(* ===== verification/MessageReceive.v ===== *)
(** The functions of the messages, called by [bgp_read]: none of them leaves its
    message, and each leaves the buffer as [bgp_read] needs it.  So [bgp_read] with
    these functions takes the byte stream of a connection apart as MessageSpec.v
    says. *)
From S2P Require Import Prelude Prefix Stream StreamRead Hash ASPath Community Ecommunity Tarpan Decision Attr AttrSpec Update UpdateSpec Fsm FsmSpec Open OpenSpec Message MessageSpec.
Open Scope Z_scope.

(** ** ROUTE-REFRESH *)

(** The number of address bits of a family. *)
Definition bits_of (afi_ : Z) : Z := if afi_ =? AFI_IP then 32 else 128.

(** A call for the prefix list of the family [k], with a prefix that belongs
    there. *)
Definition orf_proper (k : Z * Z) (c : orf_call) : Prop :=
  match c with
  | prefix_bgp_orf_set k' orfp _ _ =>
      k' = k ∧ 0 <= orf_seq orfp < 2 ^ 32 ∧ is_byte (orf_ge orfp) ∧ is_byte (orf_le orfp) ∧
      family (orf_p orfp) = afi2family (fst k) ∧ 0 <= prefixlen (orf_p orfp) <= bits_of (fst k) ∧
      length (u (orf_p orfp)) = 16%nat ∧ bytes_ok (u (orf_p orfp))
  | prefix_bgp_orf_remove_all k' | prefix_list_lookup k' => k' = k
  end.

Lemma rd_byte d i : bytes_ok d → 0 <= i < zlen d → ∃ b, rd d i = Ok b ∧ is_byte b.
Proof.
  intros Hd Hi. destruct (rd_in_bounds d i Hi) as [b Eb]. exists b. split; [done|]. apply rd_inv in Eb as [_ Eb]. by eapply (Forall_lookup_1 _ d).
Qed.

Lemma orf_byte_ok d p_pnt p_end : bytes_ok d → 0 <= p_pnt <= p_end → p_end <= zlen d →
  ∃ b g ok, orf_byte d p_pnt p_end = Ok (b, g, ok) ∧ is_byte b ∧ p_pnt <= g <= p_end.
Proof.
  intros Hd Hp He. unfold orf_byte. destruct (Z.ltb_spec p_pnt p_end).
  - destruct (rd_byte d p_pnt Hd ltac:(lia)) as (b & -> & Hb). cbn [mbind M_bind]. eexists _, _, _. split; [done|]. split; [done|lia].
  - eexists _, _, _. split; [done|]. split; [done|lia].
Qed.

(** What is read of an entry. *)
Lemma orf_entry_read d k p_pnt p_end : bytes_ok d → fst k = AFI_IP ∨ fst k = AFI_IP6 → 0 <= p_pnt <= p_end → p_end <= zlen d →
  ∃ orfp g ok, orf_entry d (fst k) p_pnt p_end = Ok (orfp, g, ok) ∧ p_pnt <= g <= p_end ∧
    (ok = true → ∀ permit set_, orf_proper k (prefix_bgp_orf_set k orfp permit set_)).
Proof.
  intros Hd Hk Hp He. unfold orf_entry.
  assert (∃ seq g, (if 4 <=? p_end - p_pnt then b ← rdn d p_pnt 4; Ok (be_value b, p_pnt + 4) else Ok (0, p_end)) = Ok (seq, g) ∧
    0 <= seq < 2 ^ 32 ∧ p_pnt <= g <= p_end) as (seq & g1 & -> & Hseq & Hg1).
  { destruct (Z.leb_spec 4 (p_end - p_pnt)); [|eexists _, _; split; [done|]; lia]. rewrite rdn_in_bounds by lia. cbn [mbind M_bind].
    eexists _, _. split; [done|]. split; [|lia]. set (b := take _ _).
    assert (length b = 4%nat) as Lb by (subst b; rewrite length_take, length_drop; lia).
    pose proof (be_value_bound b) as Hb. rewrite Lb in Hb. apply Hb. by apply Forall_take, Forall_drop. }
  cbn [mbind M_bind]. destruct (orf_byte_ok d g1 p_end Hd) as (ge & g2 & o2 & -> & Hge & Hg2); [lia..|]. cbn [mbind M_bind].
  destruct (orf_byte_ok d g2 p_end Hd) as (le & g3 & o3 & -> & Hle & Hg3); [lia..|]. cbn [mbind M_bind].
  destruct (orf_byte_ok d g3 p_end Hd) as (pl & g4 & o4 & -> & Hpl & Hg4); [lia..|]. cbn [mbind M_bind].
  set (blen := prefix_blen _). assert (8 * blen = bits_of (fst k) ∧ 0 <= blen <= 16) as [Hbits Hblen]
    by (subst blen; destruct Hk as [-> | ->]; vm_compute; by split_and!).
  assert (0 <= PSIZE pl ∧ pl <= 8 * PSIZE pl) as Hps by (unfold PSIZE; destruct Hpl; split; [apply Z.div_pos; lia|]; pose proof (Z.mod_pos_bound (pl + 7) 8); pose proof (Z.div_mod (pl + 7) 8); lia).
  set (q := if blen <? PSIZE pl then (blen, false) else (PSIZE pl, o4)).
  assert (0 <= fst q <= blen ∧ (snd q = true → pl <= bits_of (fst k))) as [Hq Hq'].
  { subst q. destruct (Z.ltb_spec blen (PSIZE pl)); cbn [fst snd]; (split; [lia|done || lia]). }
  destruct q as [ps ok]. cbn [fst snd] in Hq, Hq'. set (q := if p_end - g4 <? ps then (p_end - g4, false) else (ps, ok)).
  assert (0 <= fst q <= blen ∧ g4 + fst q <= p_end ∧ (snd q = true → pl <= bits_of (fst k))) as (H1 & H2 & H3).
  { subst q. destruct (Z.ltb_spec (p_end - g4) ps); cbn [fst snd]; (split; [lia|]); (split; [lia|done]). }
  destruct q as [ps' ok']. cbn [fst snd] in H1, H2, H3.
  assert (∃ w, (if 0 <? ps' then b ← rdn d g4 ps'; wrn (Attr.zeros 16) 0 b else Ok (Attr.zeros 16)) = Ok w ∧ length w = 16%nat ∧ bytes_ok w) as (w & -> & Lw & Hw).
  { destruct (0 <? ps'); [|eexists; split; [done|]; split; [done|by apply Forall_replicate] ]. rewrite rdn_in_bounds by lia. cbn [mbind M_bind].
    rewrite wrn_in_bounds by (rewrite length_take, length_drop; cbn; lia). eexists. split; [done|].
    split; [rewrite !length_app, length_take, !length_drop, length_take, length_drop; cbn [length Attr.zeros replicate]; lia|].
    apply Forall_app; split; [by apply Forall_take, Forall_replicate|]. apply Forall_app; split; [by apply Forall_take, Forall_drop|by apply Forall_drop, Forall_replicate]. }
  cbn [mbind M_bind]. eexists _, _, _. split; [done|]. split; [lia|]. intros Ho permit set_. cbn. destruct Hpl. split_and!; try done; try lia.
  specialize (H3 Ho). lia.
Qed.

(** Calls were added, nothing else changed. *)
Definition orf_ran (k : Z * Z) (st st' : session) : Prop := ∃ l, st' = set_orf_calls st (orf_calls st ++ l) ∧ Forall (orf_proper k) l.

Lemma orf_ran_refl k st : orf_ran k st st.
Proof. exists []. rewrite app_nil_r. split; [by destruct st|done]. Qed.
Lemma orf_ran_trans k st1 st2 st3 : orf_ran k st1 st2 → orf_ran k st2 st3 → orf_ran k st1 st3.
Proof. intros (l & -> & Hl) (l' & -> & Hl'). exists (l ++ l'). split; [cbn; by rewrite app_assoc|]. by apply Forall_app. Qed.
Lemma orf_ran_do answer k st c : orf_proper k c → orf_ran k st (fst (orf_do answer st c)).
Proof. intros Hc. exists [c]. split; [done|by apply Forall_singleton]. Qed.

Section refresh.
Context (e : env) (answer : list orf_call → orf_call → bool).

(** The loop over the entries ends, as each takes a byte. *)
Lemma orf_entries_ok k p_end : fst k = AFI_IP ∨ fst k = AFI_IP6 → ∀ fuel st p_pnt,
  stream_ok (buf st) → 0 <= p_pnt → p_end <= endp (buf st) → p_end - p_pnt <= Z.of_nat fuel →
  ∃ st', orf_entries answer fuel st k p_pnt p_end = Ok st' ∧ orf_ran k st st'.
Proof.
  intros Hk. induction fuel as [|fuel IH]; intros st p_pnt Hs Hp He Hf; cbn [orf_entries];
    (destruct (Z.ltb_spec p_pnt p_end); cbn [negb]; [|eexists; split; [done|apply orf_ran_refl] ]); [lia|].
  pose proof Hs as (? & ? & ? & ? & Hd). destruct (rd_byte (data (buf st)) p_pnt Hd ltac:(lia)) as (common & -> & Hc). cbn [mbind M_bind].
  destruct (negb _); [eexists; split; [done|by apply orf_ran_do]|].
  destruct (orf_entry_read (data (buf st)) k (p_pnt + 1) p_end Hd Hk) as (orfp & g & ok & -> & Hg & Hok); [lia..|]. cbn [mbind M_bind].
  destruct ok; cbn [negb].
  - destruct (orf_do answer st _) as [st1 good] eqn:E.
    assert (orf_ran k st st1) as Hr1 by (change st1 with (fst (st1, good)); rewrite <-E; apply orf_ran_do; by apply Hok).
    assert (buf st1 = buf st) as Eb by (by destruct Hr1 as (l & -> & _)).
    destruct good; cbn [negb]; [|eexists; split; [done|]; eapply orf_ran_trans; [exact Hr1|by apply orf_ran_do] ].
    destruct (IH st1 g) as (st' & -> & Hr2); rewrite ?Eb; (done || lia || idtac). eexists. split; [done|]. by eapply orf_ran_trans.
  - eexists. split; [done|]. by apply orf_ran_do.
Qed.

(** What a ROUTE-REFRESH message may change before the announcement. *)
Definition refreshing (k : Z * Z) (st st' : session) : Prop :=
  ∃ g l, st' = set_orf_calls (set_buf st (set_getp (buf st) g)) (orf_calls st ++ l) ∧ getp (buf st) <= g <= endp (buf st) ∧ Forall (orf_proper k) l.

Lemma refreshing_ok k st st' : stream_ok (buf st) → refreshing k st st' → stream_ok (buf st').
Proof. intros Hs (g & l & -> & Hg & _). apply set_getp_ok; [done|]. destruct Hs; lia. Qed.
Lemma refreshing_trans k st1 st2 st3 : refreshing k st1 st2 → refreshing k st2 st3 → refreshing k st1 st3.
Proof.
  intros (g & l & -> & Hg & Hl) (g' & l' & -> & Hg' & Hl'). exists g', (l ++ l'). cbn in Hg'.
  split; [cbn; by rewrite app_assoc|]. split; [lia|by apply Forall_app].
Qed.
Lemma refreshing_move k st g : getp (buf st) <= g <= endp (buf st) → refreshing k st (set_buf st (set_getp (buf st) g)).
Proof. intros Hg. exists g, []. split; [cbn; rewrite app_nil_r; by destruct st|done]. Qed.
Lemma refreshing_ran k st st' : stream_ok (buf st) → orf_ran k st st' → refreshing k st st'.
Proof.
  intros Hs (l & -> & Hl). exists (getp (buf st)), l. split; [|split; [destruct Hs; lia|done] ].
  destruct st as [[p s n]]. cbn. by destruct s.
Qed.

Lemma orf_parts_ok k end_ : fst k = AFI_IP ∨ fst k = AFI_IP6 → ∀ fuel st,
  stream_ok (buf st) → end_ <= endp (buf st) → end_ - getp (buf st) <= Z.of_nat fuel →
  ∃ st', orf_parts answer fuel st k end_ = Ok st' ∧ refreshing k st st'.
Proof.
  intros Hk. induction fuel as [|fuel IH]; intros st Hs He Hf; cbn [orf_parts];
    (destruct (Z.ltb_spec (getp (buf st) + 2) end_); cbn [negb]; [|eexists; split; [done|apply refreshing_ran; [done|apply orf_ran_refl] ] ]); [lia|].
  pose proof Hs as ([Hg0 _] & _). rewrite getc_ok by (done || lia). cbn [mbind M_bind].
  assert (stream_ok (set_getp (buf st) (getp (buf st) + 1))) as Hs1 by (apply set_getp_ok; [done|lia]).
  rewrite getw_ok by (try done; at_stream; lia). cbn [mbind M_bind]. at_stream. set (ty := be_value (ahead (buf st) 1)). set (len := be_value _).
  assert (0 <= len) as Hlen by (apply be_value_bound, ahead_bytes, Hs1).
  set (s := set_getp (buf st) (getp (buf st) + 1 + 2)). set (st1 := set_buf st s).
  assert (refreshing k st st1) as H1 by (apply refreshing_move; lia).
  assert (getp s = getp (buf st) + 3 ∧ endp s = endp (buf st)) as [Eg Ee] by (subst s; at_stream; split; [lia|done]).
  change (getp (buf st) + 1 + 2) with (getp s). destruct (Z.ltb_spec end_ (getp s + len)); [eexists; split; [reflexivity|exact H1] |]. destruct (_ && (len <? 7)); [eexists; split; [reflexivity|exact H1] |].
  set (m := if _ || _ then _ else _).
  assert (∃ st2, m = Ok st2 ∧ orf_ran k st1 st2) as (st2 & -> & H2).
  { subst m. destruct (_ || _); [|eexists; split; [done|apply orf_ran_refl] ].
    destruct (orf_entries_ok k (getp s + len) Hk (Z.to_nat len) st1 (getp s)) as (st2 & -> & H2).
    { by eapply refreshing_ok. } { lia. } { change (buf st1) with s. lia. } { lia. }
    cbn [mbind M_bind]. eexists. split; [done|]. eapply orf_ran_trans; [exact H2|by apply orf_ran_do]. }
  assert (stream_ok s) as Hss by (by apply (refreshing_ok k st st1)).
  cbn [mbind M_bind]. rewrite forward_ok by (done || lia). cbn [mbind M_bind].
  assert (refreshing k st (set_buf st2 (set_getp s (getp s + len)))) as H3.
  { destruct H2 as (l & -> & Hl). exists (getp s + len), l. split; [by destruct st as [[]]|]. split; [lia|done]. }
  destruct (IH (set_buf st2 (set_getp s (getp s + len)))) as (st' & -> & H4);
    [by eapply refreshing_ok|cbn; lia|cbn; lia|]. eexists. split; [done|]. by eapply refreshing_trans.
Qed.
End refresh.

(** ** What the functions keep *)

Lemma keeping_refl st : stream_ok (buf st) → keeping st st.
Proof. by split. Qed.
Lemma keeping_trans st1 st2 st3 : keeping st1 st2 → keeping st2 st3 → keeping st1 st3.
Proof. intros [] []. split; congruence. Qed.
Lemma keeping_peer st f : stream_ok (buf st) → sflags (f (peer_of st)) = sflags (peer_of st) → keeping st (on_peer st f).
Proof. intros Hs Hf. split; try done. cbn. by rewrite Hf. Qed.
Lemma keeping_alive st c : alive (rdr st) c → keeping st (set_rdr st c).
Proof. intros [Hs Hz Hf]. split; try done. cbn. by rewrite Hf. Qed.
Lemma keeping_notify e st code sub d : stream_ok (buf st) → keeping st (set_rdr st (Open.bgp_notify_send_with_data e (rdr st) code sub d)).
Proof. intros Hs. apply keeping_alive, spoke_alive, spoke_send, Hs. Qed.
Lemma keeping_refreshing k st st' : stream_ok (buf st) → refreshing k st st' → keeping st st'.
Proof. intros Hs Hr. split; [by eapply refreshing_ok|..]; by destruct Hr as (g & l & -> & _). Qed.

Lemma announce_sflags p k : sflags (bgp_announce_route p k) = sflags p.
Proof. unfold bgp_announce_route. by repeat case_match. Qed.

(** What a ROUTE-REFRESH message may lead to: a NOTIFICATION, nothing but changes
    to the prefix list, or these and the announcement of the table. *)
Definition refresh_outcome (st st' : session) : Prop :=
  ∃ k l, orf_calls st' = orf_calls st ++ l ∧ Forall (orf_proper k) l ∧
    ((l = [] ∧ ∃ n, notified (rdr st') = notified (rdr st) ++ [n]) ∨
     (notified (rdr st') = notified (rdr st) ∧ peer_of st' = peer_of st) ∨
     (notified (rdr st') = notified (rdr st) ∧ status (peer_of st) = Established ∧
      peer_of st' = bgp_announce_route (set_af_sflags (peer_of st) (put (af_sflags (peer_of st)) k
        (UNSET_FLAG (af_sflags (peer_of st) k) PEER_STATUS_ORF_WAIT_REFRESH))) k)).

☆ ☆ ☆ ☆ ☆

• _Your task_
Out of the listing above, reproduce exactly the lines from the one with "Lemma orf_entry_read d" up to and including the one with "destruct q as [ps ok].".

• _Answer space_
Lemma orf_entry_read d k p_pnt p_end : bytes_ok d → fst k = AFI_IP ∨ fst k = AFI_IP6 → 0 <= p_pnt <= p_end → p_end <= zlen d →
  ∃ orfp g ok, orf_entry d (fst k) p_pnt p_end = Ok (orfp, g, ok) ∧ p_pnt <= g <= p_end ∧
    (ok = true → ∀ permit set_, orf_proper k (prefix_bgp_orf_set k orfp permit set_)).
Proof.
  intros Hd Hk Hp He. unfold orf_entry.
  assert (∃ seq g, (if 4 <=? p_end - p_pnt then b ← rdn d p_pnt 4; Ok (be_value b, p_pnt + 4) else Ok (0, p_end)) = Ok (seq, g) ∧
    0 <= seq < 2 ^ 32 ∧ p_pnt <= g <= p_end) as (seq & g1 & -> & Hseq & Hg1).
  { destruct (Z.leb_spec 4 (p_end - p_pnt)); [|eexists _, _; split; [done|]; lia]. rewrite rdn_in_bounds by lia. cbn [mbind M_bind].
    eexists _, _. split; [done|]. split; [|lia]. set (b := take _ _).
    assert (length b = 4%nat) as Lb by (subst b; rewrite length_take, length_drop; lia).
    pose proof (be_value_bound b) as Hb. rewrite Lb in Hb. apply Hb. by apply Forall_take, Forall_drop. }
  cbn [mbind M_bind]. destruct (orf_byte_ok d g1 p_end Hd) as (ge & g2 & o2 & -> & Hge & Hg2); [lia..|]. cbn [mbind M_bind].
  destruct (orf_byte_ok d g2 p_end Hd) as (le & g3 & o3 & -> & Hle & Hg3); [lia..|]. cbn [mbind M_bind].
  destruct (orf_byte_ok d g3 p_end Hd) as (pl & g4 & o4 & -> & Hpl & Hg4); [lia..|]. cbn [mbind M_bind].
  set (blen := prefix_blen _). assert (8 * blen = bits_of (fst k) ∧ 0 <= blen <= 16) as [Hbits Hblen]
    by (subst blen; destruct Hk as [-> | ->]; vm_compute; by split_and!).
  assert (0 <= PSIZE pl ∧ pl <= 8 * PSIZE pl) as Hps by (unfold PSIZE; destruct Hpl; split; [apply Z.div_pos; lia|]; pose proof (Z.mod_pos_bound (pl + 7) 8); pose proof (Z.div_mod (pl + 7) 8); lia).
  set (q := if blen <? PSIZE pl then (blen, false) else (PSIZE pl, o4)).
  assert (0 <= fst q <= blen ∧ (snd q = true → pl <= bits_of (fst k))) as [Hq Hq'].
  { subst q. destruct (Z.ltb_spec blen (PSIZE pl)); cbn [fst snd]; (split; [lia|done || lia]). }
  destruct q as [ps ok]. cbn [fst snd] in Hq, Hq'. set (q := if p_end - g4 <? ps then (p_end - g4, false) else (ps, ok)).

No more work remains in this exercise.